Layer 3: Motivation. Why they do it — the job they’re hiring your product for. You get this from interviews and contextual inquiry. Teresa Torres calls this the “opportunity space” — the unmet needs, pain points, and desires that drive behavior. Her framework in Continuous Discovery Habits insists on weekly interviews where you collect stories, not opinions.

Layer 4: Context. What surrounds the decision — their constraints, their alternatives, their emotional state when they open your product. You get this from spending time with users in their actual environment. Rob Fitzpatrick’s The Mom Test is the best guide here.

Layer 5: Contradictions. Where what they say and what they do diverge. You get this by holding Layers 2, 3, and 4 in tension. This is where the real product insights live. The feature nobody asks for but everybody uses. The problem they describe incorrectly but feel intensely.

Most PMs operate at Layers 1–2. The best PMs live at Layers 3–5.

What It Looks Like in Practice

When I walked into a new role with those 18 research studies going back to 2012, instead of reading executive summaries, I indexed every finding — 35 discrete, citable insights with evidence levels and source documents. Within a week, I could trace any claim about our users back to the specific study, sample size, and date.

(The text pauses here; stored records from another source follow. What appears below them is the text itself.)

(** X28: deletion compaction.  On a table that holds the invariant of the
    data model (as every table reached without a failed [update] does,
    [reachable_table_inv] below), a [delete] whose target is the one row
    at slot [p] runs the loop body once without raising and returns 1;
    the invariant holds again; every other row is still in the store,
    unchanged, at its prior slot [s] if [s < p] and at [s - 1] if
    [s > p], and for every indexed column the lookup of that row's value
    yields exactly that new slot.
    For any index, [adjust_for_deletion(d)] moves the entries at a slot
    after [d] one slot down, keeps the entries before [d] and holds
    nothing else. *)
Theorem delete_compaction (t : Table.t)
    (conditions : option (dict string value)) (p : nat) :
  table_inv t ->
  Table.target_indices t conditions = Ok [p] ->
  exists gone,
    Table.rows t !! p = Some gone
    /\ Table.delete conditions t = (deleted_at p gone t, Ok 1)
    /\ Table.delete_at p t = (deleted_at p gone t, Ok tt)
    /\ Table.rows (deleted_at p gone t) = delete p (Table.rows t)
    /\ table_inv (deleted_at p gone t)
    /\ (forall s row,
          Table.rows t !! s = Some row -> s <> p ->
          Table.rows (deleted_at p gone t) !! shifted p s = Some row
          /\ forall C index',
               Dict.get C (Table.indexes (deleted_at p gone t)) = Some index' ->
               exists v, Dict.get C row = Some v
                         /\ Index.get index' v = Some (shifted p s))
    /\ (forall index d v,
          Dict.wf (Index._index index) ->
          Index.get (Index.adjust_for_deletion d index).1 v
          = match Index.get index v with
            | Some s => if decide (d < s) then Some (s - 1)
                        else if decide (s < d) then Some s else None
            | None => None
            end).
Proof.
  intros Htinv Htarget. pose proof Htinv as (Hs & _ & Hinv).
  pose proof (target_indices_bound _ _ _ Htarget) as Hbound.
  apply Forall_cons in Hbound as [Hp _].
  destruct (lookup_lt_is_Some_2 _ _ Hp) as [gone Hgone].
  assert (Hstep : Table.delete_at p t = (deleted_at p gone t, Ok tt)).
  { apply delete_at_state; [by apply schema_indexes_wf | done |].
    intros k Hk. apply dict_get_is_Some_keys in Hk as [index Hg].
    destruct (Hinv k index Hg) as (_ & _ & _ & _ & Hcol).
    by apply (Forall_lookup_1 _ _ _ _ Hcol Hgone). }
  exists gone. split_and!;
    [done | | done | done | by apply table_inv_deleted_at | | ].
  - unfold Table.delete. rewrite Htarget. simpl.
    unfold bind. by rewrite Hstep.
  - intros s row Hrow Hne. split.
    + unfold deleted_at, shifted. cbn [Table.rows].
      destruct (decide (p < s)).
      * rewrite list_lookup_delete_ge by lia.
        by replace (S (s - 1)) with s by lia.
      * by rewrite list_lookup_delete_lt by lia.
    + intros C index' Hg'. unfold deleted_at in Hg'. cbn [Table.indexes] in Hg'.
      rewrite (dict_get_map_values
                 (fun k i => (Index.adjust_for_deletion p
                                (Index.remove (Table.row_get gone k) p i).1).1))
        in Hg'.
      destruct (Dict.get C (Table.indexes t)) as [index|] eqn:Hg; [| done].
      assert (index' = (Index.adjust_for_deletion p
                          (Index.remove (Table.row_get gone C) p index).1).1)
        as -> by (injection Hg' as Heq; symmetry; exact Heq).
      clear Hg'.
      destruct (Hinv C index Hg) as (Hwf & _ & Hfwd & _ & Hcol).
      destruct (Forall_lookup_1 _ _ _ _ Hcol Hrow) as [v Hv].
      exists v. split; [done |].
      assert (Hvs : Index.get index v = Some s) by (apply Hfwd; by exists row).
      rewrite index_adjust_get by by apply index_remove_wf.
      rewrite index_remove_get.
      rewrite decide_False.
      * rewrite Hvs. unfold shifted.
        destruct (decide (p < s)); [done |]. by rewrite decide_True by lia.
      * intros [-> Hgp]. congruence.
  - intros index d v Hwf. by apply index_adjust_get.
Qed.

(** ** Update: a call that returns keeps the invariant *)

Lemma bind_ok {S A B} (m : M S A) (k : A -> M S B) (s s' : S) (b : B) :
  bind m k s = (s', Ok b) ->
  exists a s1, m s = (s1, Ok a) /\ k a s1 = (s', Ok b).
Proof.
  unfold bind. destruct (m s) as [s1 [a|e]]; [| done]. intros Hk. by exists a, s1.
Qed.

(** A loop that returns has run every iteration to its end. *)
Lemma for_each_ok {S A} (Q : list A -> S -> Prop) (body : A -> M S unit)
    (xs : list A) (s s' : S) :
  Q xs s ->
  (forall x rest s1 s2,
      Q (x :: rest) s1 -> body x s1 = (s2, Ok tt) -> Q rest s2) ->
  for_each xs body s = (s', Ok tt) ->
  Q [] s'.
Proof.
  intros HQ Hstep. revert s HQ.
  induction xs as [|x xs IH]; intros s HQ; simpl.
  - by intros [= <-].
  - intros Hb. apply bind_ok in Hb as ([] & s1 & Hx & Hrest).
    eapply IH; [| exact Hrest]. by eapply Hstep.
Qed.
Lemma C1_tuple_rendered_witness :
  read_records int_ascii twice = Ok [recA; recB'; recA']
  ∧ report int_ascii twice
    = Ok (document (aggregate [recA; recB'; recA'])
            [str "ImplA"; str "ImplB"])
  ∧ recA ∈ [recA; recB'; recA']
  ∧ ∃ (impls : list pystr) (j : nat) (d : impl_dict),
      impls !! j = Some (str "ImplA")
      ∧ d !! Some (str "ImplA") = Some 99.
Proof.
  assert (read_records int_ascii twice = Ok [recA; recB'; recA'])
    as H1 by by_evaluation.
  assert (report int_ascii twice
          = Ok (document (aggregate [recA; recB'; recA'])
                  [str "ImplA"; str "ImplB"])) as H2 by by_evaluation.
  assert (recA ∈ [recA; recB'; recA']) as H3 by apply list_elem_of_here.
  split; [exact H1|]. split; [exact H2|]. split; [exact H3|].
  destruct (C1_tuple_rendered int_ascii twice _ _ recA facets_name
              H1 H2 H3 eq_refl (or_introl eq_refl))
    as (impls & _ & _ & impl & j & d & r' & _ & Hi & Hj & _
        & (before & after & Hsplit & Hsame & Hlast) & Hcell & _).
  injection Hi as <-.
  assert (r' = recA') as ->.
  { destruct before as [|b0 [|b1 [|b2 before]]]; simpl in Hsplit.
    - injection Hsplit as <- <-. exfalso.
      apply Forall_cons in Hlast as [_ Hlast].
      apply Forall_cons in Hlast as [Hlast _]. apply Hlast. by_decision.
    - injection Hsplit as _ <- _. exfalso. revert Hsame. by_decision.
    - by injection Hsplit as _ _ <- _.
    - destruct before; discriminate Hsplit. }
  exists impls, j, d. split; [exact Hj|exact Hcell].
Defined.
(** The methods that transferred the capture, in order. *)
Definition transfers (l : list (Path * Access)) : list Path :=
  flat_map (fun '(p, a) => match a with Transfer => [p] | _ => [] end) l.

End Expected.

(** ** More of what a run gives *)

(** The text whose [Buffer.from(_, 'ucs2')] bytes are given: the bytes taken
    two by two, low byte first.  A trailing odd byte is dropped. *)
Fixpoint ucs2_decode (bytes : list Z) : jsstring :=
  match bytes with
  | lo :: hi :: rest => (lo + 256 * hi) :: ucs2_decode rest
  | _ => []
  end.

(** The worker's state after [composite] was called in state [w]. *)
Definition after_composite (w : World) : World :=
  let o := options w in
  {| options :=
       with_flags o (negb (normal_scheduled o)) (negb (is_null (capture_comment_data o)));
     capture_detached := direct_selected o;
     accesses :=
       accesses w
       ++ (if caption_scheduled o
           then [(CaptionMode, ReadWidth); (CaptionMode, ReadHeight); (CaptionMode, Draw)]
           else [])
       ++ (if direct_selected o
           then [(NormalDirectMode, ReadWidth); (NormalDirectMode, ReadHeight);
                 (NormalDirectMode, Transfer); (NormalDirectMode, Close)]
           else if normal_scheduled o
           then [(NormalMode, ReadWidth); (NormalMode, ReadHeight); (NormalMode, Draw)]
           else []) |}.

(** The commands of a 2d canvas of size [w] x [h] on which the given layers
    were drawn in turn, each stretched over the whole canvas. *)
Definition drawn_layers (w h : Z) (layers : list (Context2D * ImageSource)) : list DrawOp :=
  map (fun '(st, image) => DrawImage st image 0 0 w h) layers.


(** ** A software platform

    A small implementation of the [Platform] interface, so that the model
    runs on concrete jobs: 8-bit RGBA pixels blended with source-over, no
    resampling and no glyphs (a text draw marks its anchor pixel), and
    simplified stand-ins for the encoders.  It shows that the laws of
    [Raster] can be met; none of the worker's logic lives here. *)
Module Sim.

Definition Px : Type := Z * Z * Z * Z.

Definition transparent : Px := (0, 0, 0, 0).
Definition black : Px := (0, 0, 0, 255).
Definition white : Px := (255, 255, 255, 255).

Record Pixels := {
  stride : Z;
  data : list Px;
}.

(** The largest [k] below [2^bits] with [k <= x], found bit by bit. *)
Fixpoint floor_bits (bits : nat) (acc : Z) (x : number) : Z :=
  match bits with
  | O => acc
  | S n =>
      let candidate := acc + 2 ^ Z.of_nat n in
      floor_bits n (if PrimFloat.leb (number_of_Z candidate) x then candidate else acc) x
  end.

Definition floor (x : number) : Z := floor_bits 32 0 x.

(** A global alpha as an 8-bit coverage. *)
Definition alpha8 (a : number) : Z := Z.min 255 (floor (a * 255)%float).

(** One channel of source-over with source coverage [a] out of 255 * 255. *)
Definition mix (a s d : Z) : Z := (s * a + d * (65025 - a)) / 65025.

Definition over (global : Z) (s d : Px) : Px :=
  let '(sr, sg, sb, sa) := s in
  let '(dr, dg, db, da) := d in
  let a := global * sa in
  (mix a sr dr, mix a sg dg, mix a sb db, mix a 255 da).

(** A pixel shown on an opaque black background. *)
Definition flatten (s : Px) : Px :=
  let '(r, g, b, a) := s in
  (r * a / 255, g * a / 255, b * a / 255, 255).

Fixpoint group4 (l : list Z) : list Px :=
  match l with
  | r :: g :: b :: a :: rest => (r, g, b, a) :: group4 rest
  | _ => []
  end.

Definition area (w h : Z) : nat := Z.to_nat (w * h).

Definition sim_blank (w h : Z) (a : bool) : Pixels :=
  {| stride := w; data := replicate (area w h) (if a then transparent else black) |}.

Definition sim_bitmap_pixels (b : ImageBitmap) : Pixels :=
  {| stride := bitmap_width b;
     data := resize (area (bitmap_width b) (bitmap_height b)) transparent
               (group4 (bitmap_data b)) |}.

Definition sim_present (b : ImageBitmap) : Pixels :=
  {| stride := bitmap_width b; data := flatten <$> data (sim_bitmap_pixels b) |}.
Definition slice (s : str) (lo hi : Z) : str :=
  let l := clamp (len s) lo in
  let h := clamp (len s) hi in
  firstn (Z.to_nat (h - l)) (skipn (Z.to_nat l) s).

(** [s[:hi]] and [s[lo:]]. *)
Definition slice_to (s : str) (hi : Z) : str := slice s 0 hi.
Definition slice_from (s : str) (lo : Z) : str := slice s lo (len s).

(** ** [s.strip()]

    The characters [str.isspace] accepts: the ones Unicode gives the
    bidirectional type WS, B or S, or the category Zs. *)
Definition isspace (c : codepoint) : bool :=
  ((9 <=? c) && (c <=? 13) || (28 <=? c) && (c <=? 32)
   || (c =? 133) || (c =? 160) || (c =? 5760)
   || (8192 <=? c) && (c <=? 8202)
   || (c =? 8232) || (c =? 8233) || (c =? 8239) || (c =? 8287)
   || (c =? 12288))%N.

Fixpoint lstrip (s : str) : str :=
  match s with
  | [] => []
  | c :: s' => if isspace c then lstrip s' else s
  end.

Definition rstrip (s : str) : str := rev (lstrip (rev s)).

Definition strip (s : str) : str := rstrip (lstrip s).

(** ** [s.lower()]

    The source lowers a string only to compare it with an ASCII word
    ([done], [abort], [help], [css], [down], [up]); no character outside
    ASCII lowers to a letter of those words, so lowering the ASCII
    capitals decides every such comparison as Python does. *)
Definition lower_char (c : codepoint) : codepoint :=
  if ((65 <=? c) && (c <=? 90))%N then (c + 32)%N else c.

Definition lower (s : str) : str := map lower_char s.

(** ** [str(n)] of an [int] *)
Definition str_of_int (z : Z) : str :=
  lit (NilEmpty.string_of_int (Z.to_int z)).

(** [c * n] for a one-character string. *)
Definition times (s : str) (n : nat) : str := concat (repeat s n).

(** [x or y] on strings: the first when it is not empty. *)
Definition or_else (x y : str) : str :=
  match x with [] => y | _ :: _ => x end.

End Py.

Abbreviation str := Py.str.
Abbreviation py := Py.lit.

(* ================================================================== *)
(** * Python values and [json.loads] *)
(* ================================================================== *)

Module Json.

(** A [float] as [json.loads] reads it: the digits of the literal. *)
Inductive float_lit : Type :=
| FNaN
| FInfinity (negative : bool)
| FDecimal (negative : bool) (int_digits frac_digits : list N) (exponent : Z).

(** The values the decoder builds, which are also the values the
    capabilities return.  A [dict] keeps its keys in insertion order. *)
#[warnings="-register-all"]
Inductive value : Type :=
| PyNone
| PyBool (b : bool)
| PyInt (z : Z)
| PyFloat (f : float_lit)
| PyStr (s : str)
| PyList (l : list value)
| PyDict (d : list (str * value)).

Definition dict := list (str * value).

(** [d.get(k)]. *)
Fixpoint dict_get (k : str) (d : dict) : option value :=
  match d with
  | [] => None
  | (k', v) :: d' => if Py.eqb k k' then Some v else dict_get k d'
  end.

(** [d[k] = v]: an existing key keeps its place. *)
Fixpoint dict_set (k : str) (v : value) (d : dict) : dict :=
  match d with
  | [] => [(k, v)]
  | (k', v') :: d' =>
      if Py.eqb k k' then (k, v) :: d' else (k', v') :: dict_set k v d'
  end.

(** [k in d]. *)
Definition dict_mem (k : str) (d : dict) : bool :=
  match dict_get k d with Some _ => true | None => false end.

(** The value of the decimal digits [ds] (most significant first). *)
Definition digits_value (ds : list N) : Z :=
  fold_left (fun acc d => (10 * acc + Z.of_N (d - 48))%Z) ds 0%Z.

(** Whether the float a literal denotes is [0.0] or [-0.0]: its digits
    are all zero, or its value rounds to zero (it is at most [2^-1075],
    half of the smallest subnormal). *)
Definition float_is_zero (f : float_lit) : bool :=
  match f with
  | FNaN | FInfinity _ => false
  | FDecimal _ ip fp ex =>
      let m := digits_value (ip ++ fp) in
      let e := (ex - Z.of_nat (List.length fp))%Z in
      ((m =? 0) || ((e <? 0) && (m * 2 ^ 1075 <=? 10 ^ (- e))))%Z
  end.

(** Truth value of an object, as [not v] and [if v:] test it. *)
Definition truthy (v : value) : bool :=
  match v with
  | PyNone => false
  | PyBool b => b
  | PyInt z => negb (z =? 0)%Z
  | PyFloat f => negb (float_is_zero f)
  | PyStr s => match s with [] => false | _ => true end
  | PyList l => match l with [] => false | _ => true end
  | PyDict d => match d with [] => false | _ => true end
  end.

(** Whether an object can be a dictionary key: lists and dictionaries
    cannot. *)
Definition hashable (v : value) : bool :=
  match v with
  | PyList _ | PyDict _ => false
  | _ => true
  end.

(** ** The decoder

    [json.loads] of the standard library on a [str], with its default
    options (strict strings, the constants [NaN], [Infinity] and
    [-Infinity] accepted).  [None] is a [JSONDecodeError].  The limits of
    the interpreter (recursion depth, length of an integer literal) are
    not part of the model. *)

Definition is_ws (c : N) : bool :=
  ((c =? 32) || (c =? 9) || (c =? 10) || (c =? 13))%N.

Fixpoint skip_ws (s : str) : str :=
  match s with
  | c :: s' => if is_ws c then skip_ws s' else s
  | [] => []
  end.

Definition is_digit (c : N) : bool := ((48 <=? c) && (c <=? 57))%N.

Fixpoint span_digits (s : str) : list N * str :=
  match s with
  | c :: s' =>
      if is_digit c then let '(ds, r) := span_digits s' in (c :: ds, r)
      else ([], s)
  | [] => ([], [])
  end.

Definition hex_value (c : N) : option N :=
  if is_digit c then Some (c - 48)%N
  else if ((97 <=? c) && (c <=? 102))%N then Some (c - 87)%N
  else if ((65 <=? c) && (c <=? 70))%N then Some (c - 55)%N
  else None.

Definition hex4 (a b c d : N) : option N :=
  match hex_value a, hex_value b, hex_value c, hex_value d with
  | Some x, Some y, Some z, Some w =>
      Some (x * 4096 + y * 256 + z * 16 + w)%N
  | _, _, _, _ => None
  end.
(** C4.  In a run in which [getAllMissingDependencies] returns [all] and the
    local query answers [locals], [getUninstalledMissingDependencies] returns
    identifiers of [all] only, and an identifier of [all] is left out exactly
    when [areSameExtensions] matches it with the identifier of some extension
    of [locals]. *)
Theorem getUninstalledMissingDependencies_filters_installed
  (w w2 : W) (all : list string) (locals : list IExtension.t) :
  outcome (run h (getAllMissingDependencies toLowerCase) w) = Returned all ->
  respond h QueryLocal (final (run h (getAllMissingDependencies toLowerCase) w))
  = (Fulfilled locals, w2) ->
  exists uninstalled,
    outcome (run h (getUninstalledMissingDependencies toLowerCase areSameExtensions) w)
    = Returned uninstalled /\
    (forall id, In id uninstalled -> In id all) /\
    (forall id,
        In id all ->
        (~ In id uninstalled <->
         exists l,
           In l locals /\
           areSameExtensions (IExtension.identifier l) (IExtensionIdentifier.Build id None)
           = true)).
Proof.
  intros Hall Hlocal.
  exists (filter (notInstalled areSameExtensions locals) all).
  rewrite run_getUninstalledMissingDependencies. cbn zeta. rewrite Hall, Hlocal.
  split; [reflexivity | split].
  - intros id Hid. now apply filter_In in Hid.
  - intros id Hid. rewrite <- notInstalled_false, filter_In. split.
    + intros Hout. destruct (notInstalled areSameExtensions locals id); [| reflexivity].
      exfalso. apply Hout. now split.
    + intros Hfalse [_ Htrue]. congruence.
Qed.

(** C6.  In a run of [installMissingDependencies] in which the list of
    uninstalled missing dependencies is empty, the method calls
    [notificationService.info] once with the message of key [no missing deps]
    and returns; that is the only notification, and there is no gallery query
    and no install. *)
Theorem installMissingDependencies_nothing_missing (w : W) :
  outcome (run h (getUninstalledMissingDependencies toLowerCase areSameExtensions) w)
  = Returned [] ->
  let listing := run h (getUninstalledMissingDependencies toLowerCase areSameExtensions) w in
  let r := run h (installMissingDependencies toLowerCase areSameExtensions localize) w in
  outcome r = Returned tt /\
  trace r =
    trace listing ++
    [Ev (NotifyInfo (localize "no missing deps" "There are no missing dependencies to install."))
       tt] /\
  length (filter is_notification (trace r)) = 1 /\
  filter is_gallery_query (trace r) = [] /\
  filter is_install (trace r) = [].
Proof.
  intros Hempty. cbn zeta.
  pose proof (getUninstalledMissingDependencies_calls w) as Hcalls.
  unfold installMissingDependencies. sequence.
  destruct (run h (getUninstalledMissingDependencies toLowerCase areSameExtensions) w)
    as [o t w1].
  cbn [outcome trace final] in *. subst o. cbn [truthy_length length Nat.eqb negb].
  cbn zeta. rewrite run_call. cbn [outcome trace final].
  unfold noMissingDependenciesMessage.
  destruct (fst (respond h (NotifyInfo (localize "no missing deps" _)) w1)).
  rewrite !filter_app.
  rewrite (filter_none is_notification t), (filter_none is_gallery_query t),
    (filter_none is_install t); try (intros ev Hev; now apply Hcalls).
  now repeat split.
Qed.

(** C7.  In a run of [installMissingDependencies] in which the list of
    uninstalled missing dependencies is not empty and the first page of the
    gallery's answer is empty, the method returns after the query: no
    notification and no install. *)
Theorem installMissingDependencies_nothing_found
  (w w1 : W) (missing : list string) (pager : IPager.t) :
  outcome (run h (getUninstalledMissingDependencies toLowerCase areSameExtensions) w)
  = Returned missing ->
  missing <> [] ->
  respond h (QueryGallery (IQueryOptions.Build missing (length missing)))
    (final (run h (getUninstalledMissingDependencies toLowerCase areSameExtensions) w))
  = (Fulfilled pager, w1) ->
  IPager.firstPage pager = [] ->
  let listing := run h (getUninstalledMissingDependencies toLowerCase areSameExtensions) w in
  let r := run h (installMissingDependencies toLowerCase areSameExtensions localize) w in
  outcome r = Returned tt /\
  trace r =
    trace listing ++
    [Ev (QueryGallery (IQueryOptions.Build missing (length missing))) (Fulfilled pager)] /\
  filter is_notification (trace r) = [] /\
  filter is_install (trace r) = [].
Proof.
  intros Hmissing Hnonempty Hgallery Hpage. cbn zeta.
  pose proof (getUninstalledMissingDependencies_calls w) as Hcalls.
  unfold installMissingDependencies. sequence.
  destruct (run h (getUninstalledMissingDependencies toLowerCase areSameExtensions) w)
    as [o t w0].
  cbn [outcome trace final] in *. subst o.
  rewrite (truthy_length_nonempty Hnonempty). cbn zeta.
  rewrite run_pbind, run_await, Hgallery. cbn [outcome trace final fst snd].
  rewrite Hpage. cbn [truthy_length length Nat.eqb negb run outcome trace final].
  rewrite app_nil_r, !filter_app.
  rewrite (filter_none is_notification t), (filter_none is_install t);
    try (intros ev Hev; now apply Hcalls).
  now repeat split.
Qed.
(** * Voice dashboard: session configuration resolver, recording
      lifecycle and activity log

    A shallow embedding of the stateful core of

    - [src/components/UnifiedDashboard.tsx] (the platform-detection effect,
      [addLog], [startRecording], [stopRecording], [handleBoardSelect],
      [handleToolChange], [handleConfigSave], [confirmSwitchApp] and the
      record button),
    - [src/components/VoiceManagerNew.tsx] (the same [addLog]),
    - [ConfigurationForm] ([handleSubmit], [isFormValid]),
    - [src/pages/ConfigureApp.tsx] ([handleSubmit]).

    React state, the two browser stores (localStorage and cookies), the
    interval timers and the calls made to outside collaborators are
    threaded through one explicit [State]; every handler is a function
    [State -> State] that reads the state of the render it was created in
    and composes the updates it queues.  Awaited collaborators (the audio
    recorder, the backend gateway) answer through an explicit outcome
    argument. *)

From Stdlib Require Import ZArith Lia List Ascii String Sorting.Sorted Sorting.Permutation.
From stdpp Require Import base strings pretty gmap list.

#[local] Set Warnings "-register-all".

(** ** JavaScript values *)

(** Whatever [JSON.parse] or router state can hand to the dashboard.  The
    source stores such values in [platformConfig] through unchecked casts,
    so the embedding keeps them untyped. *)
Inductive JsValue :=
| JUndefined
| JNull
| JBool (b : bool)
| JNum (n : Z)
| JStr (s : string)
| JArr (items : list JsValue)
| JObj (fields : gmap string JsValue).

(** [if (s)] on a string: the empty string is falsy. *)
Definition nonEmpty (s : string) : bool :=
  match s with EmptyString => false | String _ _ => true end.

(** [if (x)] on a [string | undefined] / [string | null]. *)
Definition truthyStr (o : option string) : bool :=
  match o with Some s => nonEmpty s | None => false end.

(** [if (v)] on an arbitrary value. *)
Definition truthy (v : JsValue) : bool :=
  match v with
  | JUndefined | JNull => false
  | JBool b => b
  | JNum n => negb (n =? 0)%Z
  | JStr s => nonEmpty s
  | JArr _ | JObj _ => true
  end.

(** [v[k]] for a value that is known to be an object; [undefined]
    otherwise. *)
Definition getField (v : JsValue) (k : string) : JsValue :=
  match v with
  | JObj o => default JUndefined (o !! k)
  | _ => JUndefined
  end.

(** A field that holds a non-empty string. *)
Definition isFilled (v : JsValue) : bool :=
  match v with JStr s => nonEmpty s | _ => false end.

(** An object literal whose fields are all strings, e.g. the form state
    of [ConfigurationForm] or [{ apiKey, token, boardId }]. *)
Definition strObj (o : gmap string string) : JsValue := JObj (JStr <$> o).

(** [c.toUpperCase()] on one ASCII character. *)
Definition upperAscii (c : ascii) : ascii :=
  let n := nat_of_ascii c in
  if (97 <=? n)%nat && (n <=? 122)%nat then ascii_of_nat (n - 32) else c.

(** [s.charAt(0).toUpperCase() + s.slice(1)]. *)
Definition capitalize (s : string) : string :=
  match s with
  | EmptyString => EmptyString
  | String c rest => String (upperAscii c) rest
  end.

(** ** The host environment *)

(** Built-ins of the JavaScript host that the source calls but does not
    define.  [toLocaleTimeString n] and [freshId n] are the clock reading
    and the generated id of the [n]-th [addLog] call of the session;
    [getTime ts] is [new Date(`1970-01-01 ${ts}`).getTime()], the key the
    log is sorted by.  It is a number for the strings the clock produces.
    On a runtime whose clock strings do not parse back, every key is
    [NaN], the comparator's result counts as [+0] everywhere, and the
    sort behaves as for a constant [getTime]. *)
Class Host := {
  JSON_parse : string -> option JsValue;
  JSON_stringify : JsValue -> string;
  toLocaleTimeString : nat -> string;
  freshId : nat -> string;
  getTime : string -> Z
}.

(** ** Activity log *)

Inductive LogType :=
| info | success | warning | error | voice | transcribed | task | due_date.
(** * Provider router: failover, health state, local quota and ranking

    A shallow embedding of [ProviderRouter] (src/providers/provider-router.ts,
    shipped inside src/routes/analyze.routes.ts), of [AIProviderError]
    (src/providers/error.ts) and of [estimateTokens]
    (src/utils/token-estimator.ts), with the properties the design document
    states about them.

    Modelling conventions
    - Millisecond timestamps, durations and the quota cap are integers ([Z]):
      they are results of [Date.now()] and of [parseInt] on the configuration.
    - Costs are exact rationals ([Qc]); the source computes them in IEEE
      doubles, the order of finite costs is what the ranking depends on.
    - The two maps of the class are [gmap]s keyed by provider name.
    - The methods run in a state monad over the router instance, a counter of
      the interactions with the outside world, and a log of the provider calls
      made.  Each [Date.now()] and each provider call asks the environment
      for its answer at the current counter value, so successive readings of
      the clock are unrelated unless a theorem assumes otherwise. *)

From Stdlib Require Import ZArith QArith Qcanon Ascii String List Sorted Permutation Lia.
From stdpp Require Import base option numbers list sorting countable gmap strings.

Local Open Scope string_scope.
Local Open Scope Z_scope.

What emerged wasn’t in any single study. It was in the pattern across all of them. The #1 cancel reason for 7 straight years was “I didn’t use it” — not “too expensive,” not “missing features.” Just didn’t use it. Forty to 56% of non-subscribers didn’t know the premium tier existed. The growth problem wasn’t conversion. It was awareness. The user base was aging, but the most convertible non-subscriber segment was 25–39 year olds.

None of these were secrets. They were all documented. But nobody had held them in tension before. The research existed. The deep customer knowledge didn’t — until someone synthesized it.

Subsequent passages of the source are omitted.